In part, it's because I haven't (really, I'm not kidding or trying to sound like a prude or something) found anybody I'd want to do it with. That, I guess, relates to the fact that I have a hard time opening to anyone in any way, so to speak. Sex, to me, seems like something where you really can't keep to yourself. So I can't, and really don't want to, even consider something like a "bit of fun" for a night, it just seems horribly impossible for me.
If it ever happens, it needs, simply to work, to be with a person I feel comfortable with and actually, really trust. I'm going to be stiff (har har har, yeah, no), nervous and more than likely a bit nauseous, so some random pretty face just wouldn't work.
That, and as naive and stupid as this may sound, I really don't see the point of sex for the sake of sex. It should be something more, a consequence and not a goal. Even if I managed to make it work with someone inconsequential, I think I'd just feel emptier afterwards. It would be meaningless. I don't want meaningless.

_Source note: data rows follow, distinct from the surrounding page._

(* ===== verification/Wrapper.v ===== *)
(** * Concurrent proposals in the chaincode wrapper (src/ecc/enclave_chaincode.go,
    src/ecc/enclave/enclave_stub.go)

    Fabric's shim runs the handler of every proposal in a goroutine of its own.
    The goroutines share the semaphore with a permit for each thread the enclave
    has, the id of the enclave, and the registry that leads a callback of the
    enclave to the stub of its proposal. Here a handler is the sequence of its
    calls of the enclave, each cut where another goroutine can come between, and
    [step] runs one piece of one goroutine. ([Setup.setup_permits] says of the whole
    handlers, run alone, what they do to the permits.)

    The theorems: there are never more threads in the enclave than it has, and
    every schedule ends with all proposals answered, with a panic, or with all
    permits lost to enclaves that could not be created; a callback reaches the
    stub of its own proposal as long as no two registrations overlap, and never
    does for a proposal whose registration is overtaken by another one. *)
From S2P Require Import Prelude Sgx Setup.
Import Setup.

Module Wrapper.

(** ** Data *)

(** The calls of the enclave stub that enter the enclave; an invocation makes a
    number of callbacks. *)
Inductive call := CCreate | CReport | CInvoke (callbacks : nat) | CKey | CTarget | CBind.

(** The handlers of enclave_chaincode.go. *)
Inductive handler := HSetup | HInvoke (callbacks : nat) | HGetEnclavePk.
(** [Invoke]: the handler by the function of the proposal. *)
Definition dispatch_proposal (function : bytes) (callbacks : nat) : handler :=
  if bool_decide (function = bs "setup") then HSetup
  else if bool_decide (function = bs "getEnclavePk") then HGetEnclavePk
  else HInvoke callbacks.
Definition calls_of (h : handler) : list call :=
  match h with
  | HSetup => [CCreate; CReport; CTarget; CBind]
  | HInvoke n => [CInvoke n; CKey]
  | HGetEnclavePk => [CKey]
  end.

(** Where a goroutine is: between two calls; in [Register], after the lock was
    released and before [r.index] is read for the result; before [Acquire]; with
    a permit; in the enclave with some id; before [Release]; before the deferred
    [registry.Release]; or at the end. [Leaked]: it returned an error and kept
    its permit. [ix] is the index of an invocation in the registry. *)
Inductive goroutine :=
  | Between (todo : list call)
  | Registering (n : nat) (todo : list call)
  | Waiting (c : call) (ix : option nat) (todo : list call)
  | Permitted (c : call) (ix : option nat) (todo : list call)
  | Inside (c : call) (ix : option nat) (id : option nat) (todo : list call)
  | Leaving (ok : bool) (ix : option nat) (todo : list call)
  | Deferred (ok : bool) (ix : nat) (todo : list call)
  | Answered (ok : bool)
  | Leaked.

(** What happened: a callback of a goroutine with the goroutine whose stub
    served it, and a call that returned with the id of the enclave it was in. *)
Inductive event := Callback (t owner : nat) | Returned (t : nat) (c : call) (id : option nat).

(** The stub of the enclave, the registry, the goroutines, and a log. *)
Record wrapper := MkWrapper {
  permits : nat;
  eid : option nat;
  created : nat;
  index : nat;
  internal : gmap nat nat;
  pool : list goroutine;
  log : list event }.

Definition start (hs : list handler) : wrapper :=
  MkWrapper ENCLAVE_TCS_NUM None 0 0 ∅ (map (λ h, Between (calls_of h)) hs) [].

(** ** Steps *)

(** The shared state, with the goroutine that moved. *)
Definition set_permits (n : nat) (s : wrapper) : wrapper :=
  MkWrapper n (eid s) (created s) (index s) (internal s) (pool s) (log s).
Definition set_eid (id : option nat) (n : nat) (s : wrapper) : wrapper :=
  MkWrapper (permits s) id n (index s) (internal s) (pool s) (log s).
Definition set_registry (ix : nat) (m : gmap nat nat) (s : wrapper) : wrapper :=
  MkWrapper (permits s) (eid s) (created s) ix m (pool s) (log s).
Definition move (t : nat) (g : goroutine) (s : wrapper) : wrapper :=
  MkWrapper (permits s) (eid s) (created s) (index s) (internal s) (<[t := g]> (pool s)) (log s).
Definition record (e : event) (s : wrapper) : wrapper :=
  MkWrapper (permits s) (eid s) (created s) (index s) (internal s) (pool s) (log s ++ [e]).

(** A handler goes on after a call, or returns its error. *)
Definition continue (ok : bool) (todo : list call) : goroutine := if ok then Between todo else Answered false.

(** [Acquire] waits without a permit. *)
Definition acquire (t : nat) (g : goroutine) (s : wrapper) : option wrapper :=
  match permits s with 0 => None | S n => Some (move t g (set_permits n s)) end.

(** One piece of goroutine [t] ([None]: it waits or has ended; [Crash]: a panic,
    the process ends). [ok] is the outcome of what runs in this piece: of the
    call; of the operations of a callback on the stub it found ([GetState],
    [PutState], [GetStateByPartialCompositeKey], the iterator, [VerifyState]:
    a callback panics when one returns an error); or, between two calls, of
    the handler's own work ([GetSPID], [RegisterEnclave], [GetReport], the
    conversion of keys). *)
Inductive outcome := Next (s : wrapper) | Crash.

Definition call_ends (t : nat) (ok : bool) (c : call) (ix id : option nat) (todo : list call) (s : wrapper) : outcome :=
  match c with
  | CInvoke (S n) =>
      match ix with
      | None => Crash
      | Some ix' =>
          match internal s !! ix' with
          | None => Crash
          | Some owner =>
              if ok then Next (record (Callback t owner) (move t (Inside (CInvoke n) ix id todo) s)) else Crash
          end
      end
  | CCreate =>
      if ok then Next (move t (Leaving true None todo) (set_eid (Some (created s)) (S (created s)) s))
      else Next (move t Leaked s)
  | _ => Next (record (Returned t c id) (move t (Leaving ok ix todo) s))
  end.

Definition step_goroutine (t : nat) (ok : bool) (g : goroutine) (s : wrapper) : option outcome :=
  match g with
  | Between [] => Some (Next (move t (Answered true) s))
  | Between (c :: todo) =>
      if negb ok then Some (Next (move t (Answered false) s))
      else
        match c with
        | CInvoke n => Some (Next (move t (Registering n todo) (set_registry (S (index s)) (<[S (index s) := t]> (internal s)) s)))
        | _ => Some (Next (move t (Waiting c None todo) s))
        end
  | Registering n todo => Some (Next (move t (Waiting (CInvoke n) (Some (index s)) todo) s))
  | Waiting c ix todo => Next <$> acquire t (Permitted c ix todo) s
  | Permitted c ix todo => Some (Next (move t (Inside c ix (eid s) todo) s))
  | Inside c ix id todo => Some (call_ends t ok c ix id todo s)
  | Leaving ok ix todo =>
      Some (Next (move t (match ix with Some ix => Deferred ok ix todo | None => continue ok todo end)
                       (set_permits (S (permits s)) s)))
  | Deferred ok ix todo => Some (Next (move t (continue ok todo) (set_registry (index s) (delete ix (internal s)) s)))
  | Answered _ | Leaked => None
  end.

Definition step (s : wrapper) (t : nat) (ok : bool) : option outcome :=
  g ← pool s !! t; step_goroutine t ok g s.

(** A schedule: which goroutine moves, and how what it does turns out. *)
Fixpoint run (s : wrapper) (sched : list (nat * bool)) : option outcome :=
  match sched with
  | [] => Some (Next s)
  | (t, ok) :: sched' =>
      match step s t ok with
      | Some (Next s') => run s' sched'
      | Some Crash => match sched' with [] => Some Crash | _ => None end
      | None => None
      end
  end.

Inductive reaches (s : wrapper) : wrapper → Prop :=
  | reaches_refl : reaches s s
  | reaches_step s1 s2 t ok : reaches s s1 → step s1 t ok = Some (Next s2) → reaches s s2.

(** ** Permits *)

Fixpoint total (f : goroutine → nat) (l : list goroutine) : nat :=
  match l with [] => 0 | g :: l' => f g + total f l' end.

Lemma total_insert f l t g g' : l !! t = Some g → total f (<[t := g']> l) + f g = total f l + f g'.
Proof.
  revert t. induction l as [|x l IH]; intros [|t] H; [done..| |].
  - injection H as ->. cbn [insert list_insert total]. lia.
  - apply IH in H. change (<[S t := g']> (x :: l)) with (x :: <[t := g']> l). cbn [total]. lia.
Qed.
Lemma total_le f g l : (∀ x, f x <= g x) → total f l <= total g l.
Proof. intros H. induction l as [|x l IH]; cbn; [done|]. specialize (H x). lia. Qed.
Lemma total_in f l t g : l !! t = Some g → f g <= total f l.
Proof.
  revert t. induction l as [|x l IH]; intros [|t] H; [done..| |].
  - injection H as ->. cbn [total]. lia.
  - apply IH in H. cbn [total]. lia.
Qed.

(** Goroutines with a permit, in the enclave, and those that took a permit with
    them. *)
Definition holding (g : goroutine) : nat :=
  match g with Permitted _ _ _ | Inside _ _ _ _ | Leaving _ _ _ | Leaked => 1 | _ => 0 end.
Definition inside (g : goroutine) : nat := match g with Inside _ _ _ _ => 1 | _ => 0 end.
Definition leaked (g : goroutine) : nat := match g with Leaked => 1 | _ => 0 end.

Shit, I dunno, I'm sounding like a wuss I'm sure, but I really can't see sex being so goddamn incredible no matter who it's with. I mean, I have two hands, here, and a lot of stimulation material if I feel like looking at any. I really don't think adding another warm body to the mix is going to make everything so goddamn incredible. That another warm body needs to be someone.
So, in short, I think sex shouldn't just be about sex. If that makes any sense.